Task brief = Transcribe exactly the first line of the listing below and each line that follows it, ending with the line that contains "- intros t s", and omit the remainder.

Exercise data =
(** Buffers of the sizes the machine holds. *)
Definition builder_fits b accepted : Prop :=
  zlen accepted ≤ u32_max ∧ vec_ok (bb_timestamps b) ∧ vec_ok (bc_snapshot_bytes (bb_values b)).

Lemma mins_in_range b accepted t :
  builder_rep b accepted → t ∈ accepted.*1 → bb_min_ts b ≤ t ≤ bb_max_ts b.
Proof.
  intros [_ _ _ _ _ _ [_ Hmin] [_ Hmax]] Ht. rewrite Forall_forall in Hmin, Hmax. split; [by apply Hmin|by apply Hmax].
Qed.

Lemma timestamps_nonempty b accepted : builder_rep b accepted → bb_timestamps b ≠ [].
Proof.
  intros [Hne _ _ -> _ _ _ _]. destruct accepted as [|s l]; [done|]. rewrite fmap_cons, join_fmap_cons.
  apply app_nonempty_l, encode_varint_nonempty.
Qed.

Lemma values_nonempty b accepted : builder_rep b accepted → accepted.*2 ≠ [].
Proof. intros [Hne _ _ _ _ _ _ _]. by destruct accepted. Qed.

(** C35: the builder is a list of samples.  Whatever pushes it is given, early
    timestamps, invalid values and refused allocations included, it decodes to
    exactly the samples it accepted, in order, the two streams aligned; its
    payload length is exact, its bounds are the least and greatest timestamp,
    and no range holding one of them is reported as not overlapping. *)
Theorem builder_refines_samples base size first ops accepted b al :
  in_u64 base → op_ok first → Forall op_ok ops →
  builder_run base size first ops = Ok (accepted, b) → builder_fits b accepted → grants al →
  Builder.decode_samples al b = Ok accepted ∧
  Builder.payload_bytes b = zlen (bb_timestamps b) + zlen (bc_snapshot_bytes (bb_values b)) ∧
  Builder.is_full b size = (size <=? zlen accepted) ∧
  (bb_min_ts b ∈ accepted.*1 ∧ bb_max_ts b ∈ accepted.*1) ∧
  ∀ t start_ms end_ms, t ∈ accepted.*1 → start_ms ≤ t < end_ms → Builder.overlaps b start_ms end_ms = true.
Proof.
  intros Hbase Hf Hops Hrun (Hn & Hs1 & Hs2) Hal.
  pose proof (builder_run_rep _ _ _ _ _ _ Hbase Hf Hops Hrun) as Hb. split; [by apply builder_decode|].
  destruct (Hb) as [Hne _ _ _ Hv Hcount [Hmin _] [Hmax _]]. split_and!; [| |done|done|].
  - unfold Builder.payload_bytes. rewrite (bc_len_rep _ _ Hv Hs2). unfold saturating_add_u64.
    rewrite Z.min_l; lia.
  - unfold Builder.is_full. rewrite Hcount. by rewrite Z.min_l.
  - intros t s e Ht Hse. pose proof (mins_in_range _ _ _ Hb Ht). unfold Builder.overlaps.
    rewrite (proj2 (Z.leb_le _ _)), (proj2 (Z.ltb_lt _ _)) by lia. done.
Qed.

(** C26: sealing keeps every sample.  The block sealed into any arena decodes to
    the accepted samples from that arena after any later writes, and from the
    frozen arena; when sealing fails the arena is as before and the builder is
    still there. *)
Theorem sealed_block_decodes base size first ops accepted b arena al1 al2 :
  in_u64 base → op_ok first → Forall op_ok ops →
  builder_run base size first ops = Ok (accepted, b) → builder_fits b accepted → arena_wf arena →
  ∃ arena1 res, Builder.try_seal al1 al2 b arena = Some (arena1, res) ∧
    match res with
    | Err _ => arena_same arena arena1
    | Ok block => ∀ later, ∃ arena2 log, arena_run arena1 later = Some (arena2, log) ∧
        ∀ al, grants al →
          decode_samples al block arena2 = Ok accepted ∧
          ∀ al' frozen, try_freeze al' arena2 = Ok frozen →
            decode_samples al block frozen = Ok accepted ∧ validate_arena block frozen = Ok tt
    end.
Proof.
  intros Hbase Hf Hops Hrun (Hn & Hs1 & Hs2) Ha.
  pose proof (builder_run_rep _ _ _ _ _ _ Hbase Hf Hops Hrun) as Hb. unfold Builder.try_seal.
  destruct (try_write_pair_spec al1 al2 arena (bb_timestamps b) (bc_snapshot_bytes (bb_values b)) [] Ha (log_ok_nil _))
    as (a1 & res & -> & Ha1 & Hres). cbn [mbind option_bind].
  destruct res as [[r1 r2]|e]; do 2 eexists; (split; [done|]); [|done]. cbn [mbind result_bind].
  destruct Hres as [_ Hlog]. intros later.
  destruct (arena_run_spec later a1 _ Ha1 Hlog) as (a2 & new & Hrun2 & Ha2 & [Hall _]).
  exists a2, new. split; [done|]. cbn [app] in Hall.
  apply Forall_cons_1 in Hall as [(Hr1 & d1 & Hd1 & Hst1) Hall].
  apply Forall_cons_1 in Hall as [(Hr2 & d2 & Hd2 & Hst2) _]. unfold stored in Hst1, Hst2.
  rewrite bool_decide_false in Hst1 by by eapply timestamps_nonempty. subst d1.
  rewrite bool_decide_false in Hst2 by (eapply bc_snapshot_nonempty; [apply Hb|]; by eapply values_nonempty).
  subst d2. intros al Hal. split; [by apply (block_decode al b accepted a2)|]. intros al' fz Hfz.
  apply (freeze_slice al' a2 fz _ _ Ha2 Hfz) in Hd1, Hd2; [|done..].
  by apply (block_decode al b accepted fz).
Qed.
End theorems.

(** *** A block of floats: the third push precedes the window and is refused *)

Definition sample_first : sample_op Z := mk_op alloc_ok 1005 0x3ff0000000000000.
Definition sample_ops : list (sample_op Z) :=
  [mk_op alloc_ok 1003 0x4000000000000000; mk_op alloc_ok 999 0; mk_op alloc_ok 1300 0x7ff8000000000001].
Definition sample_run : list (Z * Z) * BlockBuilder GorillaEncoder :=
  match builder_run 1000 3 sample_first sample_ops with
  | Ok r => r
  | Err _ => ([], mk_builder 0 0 0 [] Encoder.new 0 true)
  end.

Lemma sample_run_ok : builder_run 1000 3 sample_first sample_ops = Ok (sample_run.1, sample_run.2).
Proof. vm_compute. reflexivity. Qed.
Lemma sample_run_fits : builder_fits sample_run.2 sample_run.1.
Proof. split_and!; vm_compute; discriminate. Qed.
Lemma sample_ops_ok : op_ok (C := GorillaEncoder) sample_first ∧ Forall (op_ok (C := GorillaEncoder)) sample_ops.
Proof. split; [|repeat (apply Forall_cons_2; [|])]; try apply Forall_nil_2; split; cbn; unfold in_u64; lia. Qed.

Lemma builder_refines_samples_witness :
  sample_run.1 = [(1005, 0x3ff0000000000000); (1003, 0x4000000000000000); (1300, 0x7ff8000000000001)] ∧
  Builder.decode_samples alloc_ok sample_run.2 = Ok sample_run.1.
Proof.
  split; [vm_compute; reflexivity|].
  exact (proj1 (builder_refines_samples 1000 3 sample_first sample_ops sample_run.1 sample_run.2 alloc_ok
    (conj (Z.lt_le_incl 0 1000 eq_refl) (Z.lt_le_incl 1000 u64_max eq_refl)) (proj1 sample_ops_ok) (proj2 sample_ops_ok) sample_run_ok
    sample_run_fits (λ _ _, eq_refl))).
Defined.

Completed task =
(** Buffers of the sizes the machine holds. *)
Definition builder_fits b accepted : Prop :=
  zlen accepted ≤ u32_max ∧ vec_ok (bb_timestamps b) ∧ vec_ok (bc_snapshot_bytes (bb_values b)).

Lemma mins_in_range b accepted t :
  builder_rep b accepted → t ∈ accepted.*1 → bb_min_ts b ≤ t ≤ bb_max_ts b.
Proof.
  intros [_ _ _ _ _ _ [_ Hmin] [_ Hmax]] Ht. rewrite Forall_forall in Hmin, Hmax. split; [by apply Hmin|by apply Hmax].
Qed.

Lemma timestamps_nonempty b accepted : builder_rep b accepted → bb_timestamps b ≠ [].
Proof.
  intros [Hne _ _ -> _ _ _ _]. destruct accepted as [|s l]; [done|]. rewrite fmap_cons, join_fmap_cons.
  apply app_nonempty_l, encode_varint_nonempty.
Qed.

Lemma values_nonempty b accepted : builder_rep b accepted → accepted.*2 ≠ [].
Proof. intros [Hne _ _ _ _ _ _ _]. by destruct accepted. Qed.

(** C35: the builder is a list of samples.  Whatever pushes it is given, early
    timestamps, invalid values and refused allocations included, it decodes to
    exactly the samples it accepted, in order, the two streams aligned; its
    payload length is exact, its bounds are the least and greatest timestamp,
    and no range holding one of them is reported as not overlapping. *)
Theorem builder_refines_samples base size first ops accepted b al :
  in_u64 base → op_ok first → Forall op_ok ops →
  builder_run base size first ops = Ok (accepted, b) → builder_fits b accepted → grants al →
  Builder.decode_samples al b = Ok accepted ∧
  Builder.payload_bytes b = zlen (bb_timestamps b) + zlen (bc_snapshot_bytes (bb_values b)) ∧
  Builder.is_full b size = (size <=? zlen accepted) ∧
  (bb_min_ts b ∈ accepted.*1 ∧ bb_max_ts b ∈ accepted.*1) ∧
  ∀ t start_ms end_ms, t ∈ accepted.*1 → start_ms ≤ t < end_ms → Builder.overlaps b start_ms end_ms = true.
Proof.
  intros Hbase Hf Hops Hrun (Hn & Hs1 & Hs2) Hal.
  pose proof (builder_run_rep _ _ _ _ _ _ Hbase Hf Hops Hrun) as Hb. split; [by apply builder_decode|].
  destruct (Hb) as [Hne _ _ _ Hv Hcount [Hmin _] [Hmax _]]. split_and!; [| |done|done|].
  - unfold Builder.payload_bytes. rewrite (bc_len_rep _ _ Hv Hs2). unfold saturating_add_u64.
    rewrite Z.min_l; lia.
  - unfold Builder.is_full. rewrite Hcount. by rewrite Z.min_l.
  - intros t s e Ht Hse. pose proof (mins_in_range _ _ _ Hb Ht). unfold Builder.overlaps.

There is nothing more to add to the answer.